*** INFORMATION PROVIDED ***
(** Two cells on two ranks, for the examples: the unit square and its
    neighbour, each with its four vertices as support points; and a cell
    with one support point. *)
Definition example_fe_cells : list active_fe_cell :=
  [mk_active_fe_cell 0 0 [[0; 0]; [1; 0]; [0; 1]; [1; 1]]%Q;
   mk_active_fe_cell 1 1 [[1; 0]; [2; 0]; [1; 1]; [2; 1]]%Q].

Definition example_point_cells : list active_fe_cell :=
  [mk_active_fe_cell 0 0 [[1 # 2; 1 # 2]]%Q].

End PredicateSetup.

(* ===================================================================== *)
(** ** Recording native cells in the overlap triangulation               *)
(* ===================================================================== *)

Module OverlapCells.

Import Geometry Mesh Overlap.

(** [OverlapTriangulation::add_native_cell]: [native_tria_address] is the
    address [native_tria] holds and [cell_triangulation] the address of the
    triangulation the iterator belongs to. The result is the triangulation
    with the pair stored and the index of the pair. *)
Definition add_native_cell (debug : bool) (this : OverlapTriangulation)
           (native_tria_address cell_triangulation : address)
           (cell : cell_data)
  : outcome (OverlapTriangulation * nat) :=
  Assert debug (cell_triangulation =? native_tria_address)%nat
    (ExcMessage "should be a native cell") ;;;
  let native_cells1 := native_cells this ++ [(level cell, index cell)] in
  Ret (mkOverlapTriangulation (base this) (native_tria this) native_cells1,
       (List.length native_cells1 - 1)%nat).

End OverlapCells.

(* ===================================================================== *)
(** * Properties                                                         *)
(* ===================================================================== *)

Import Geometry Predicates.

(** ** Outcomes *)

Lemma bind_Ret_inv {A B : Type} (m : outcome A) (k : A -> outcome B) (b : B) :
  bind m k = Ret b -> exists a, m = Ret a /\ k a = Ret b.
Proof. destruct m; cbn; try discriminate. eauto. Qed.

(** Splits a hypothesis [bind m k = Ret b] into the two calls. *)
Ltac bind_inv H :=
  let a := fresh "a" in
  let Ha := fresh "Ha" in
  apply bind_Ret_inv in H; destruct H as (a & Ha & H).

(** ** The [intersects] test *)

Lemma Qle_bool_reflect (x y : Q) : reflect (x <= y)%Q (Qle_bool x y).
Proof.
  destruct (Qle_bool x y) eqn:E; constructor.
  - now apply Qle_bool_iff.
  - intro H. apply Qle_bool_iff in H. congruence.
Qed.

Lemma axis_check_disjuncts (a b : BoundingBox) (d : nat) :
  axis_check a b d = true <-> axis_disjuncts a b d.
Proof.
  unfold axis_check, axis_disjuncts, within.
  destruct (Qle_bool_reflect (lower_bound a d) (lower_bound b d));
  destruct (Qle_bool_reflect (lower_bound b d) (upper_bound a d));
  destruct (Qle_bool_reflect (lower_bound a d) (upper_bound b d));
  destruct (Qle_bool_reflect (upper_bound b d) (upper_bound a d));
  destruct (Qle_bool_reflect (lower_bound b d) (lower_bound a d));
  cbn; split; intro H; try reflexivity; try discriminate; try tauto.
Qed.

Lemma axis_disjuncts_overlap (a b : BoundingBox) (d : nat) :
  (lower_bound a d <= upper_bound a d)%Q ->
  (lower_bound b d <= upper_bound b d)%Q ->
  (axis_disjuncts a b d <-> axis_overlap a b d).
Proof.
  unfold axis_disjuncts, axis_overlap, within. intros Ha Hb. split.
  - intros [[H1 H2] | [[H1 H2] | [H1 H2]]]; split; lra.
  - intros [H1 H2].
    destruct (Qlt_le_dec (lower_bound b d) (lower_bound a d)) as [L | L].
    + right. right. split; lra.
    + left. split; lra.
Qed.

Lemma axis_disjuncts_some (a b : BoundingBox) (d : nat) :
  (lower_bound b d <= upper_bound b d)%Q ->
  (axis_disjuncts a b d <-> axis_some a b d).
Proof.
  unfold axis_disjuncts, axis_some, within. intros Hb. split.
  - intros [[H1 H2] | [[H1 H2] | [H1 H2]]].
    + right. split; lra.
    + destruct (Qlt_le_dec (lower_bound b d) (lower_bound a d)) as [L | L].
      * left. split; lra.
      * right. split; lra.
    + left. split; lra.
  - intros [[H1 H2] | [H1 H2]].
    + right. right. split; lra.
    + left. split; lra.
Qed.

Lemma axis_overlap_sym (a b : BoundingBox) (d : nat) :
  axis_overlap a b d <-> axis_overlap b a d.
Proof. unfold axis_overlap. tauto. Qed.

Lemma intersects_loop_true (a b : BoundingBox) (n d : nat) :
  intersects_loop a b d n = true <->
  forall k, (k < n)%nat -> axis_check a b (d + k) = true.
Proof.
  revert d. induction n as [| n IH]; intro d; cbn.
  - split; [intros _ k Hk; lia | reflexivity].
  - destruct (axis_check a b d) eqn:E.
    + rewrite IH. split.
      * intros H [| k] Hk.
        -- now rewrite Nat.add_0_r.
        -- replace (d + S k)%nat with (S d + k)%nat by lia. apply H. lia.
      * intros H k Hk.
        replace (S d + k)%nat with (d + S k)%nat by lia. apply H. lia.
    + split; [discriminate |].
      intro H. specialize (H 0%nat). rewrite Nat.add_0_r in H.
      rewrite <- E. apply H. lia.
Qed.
*** End of INFORMATION PROVIDED ***
The answer must consist of every line from the data that holds the string "support".

RESULT FOR THIS TASK:
    neighbour, each with its four vertices as support points; and a cell
    with one support point. *)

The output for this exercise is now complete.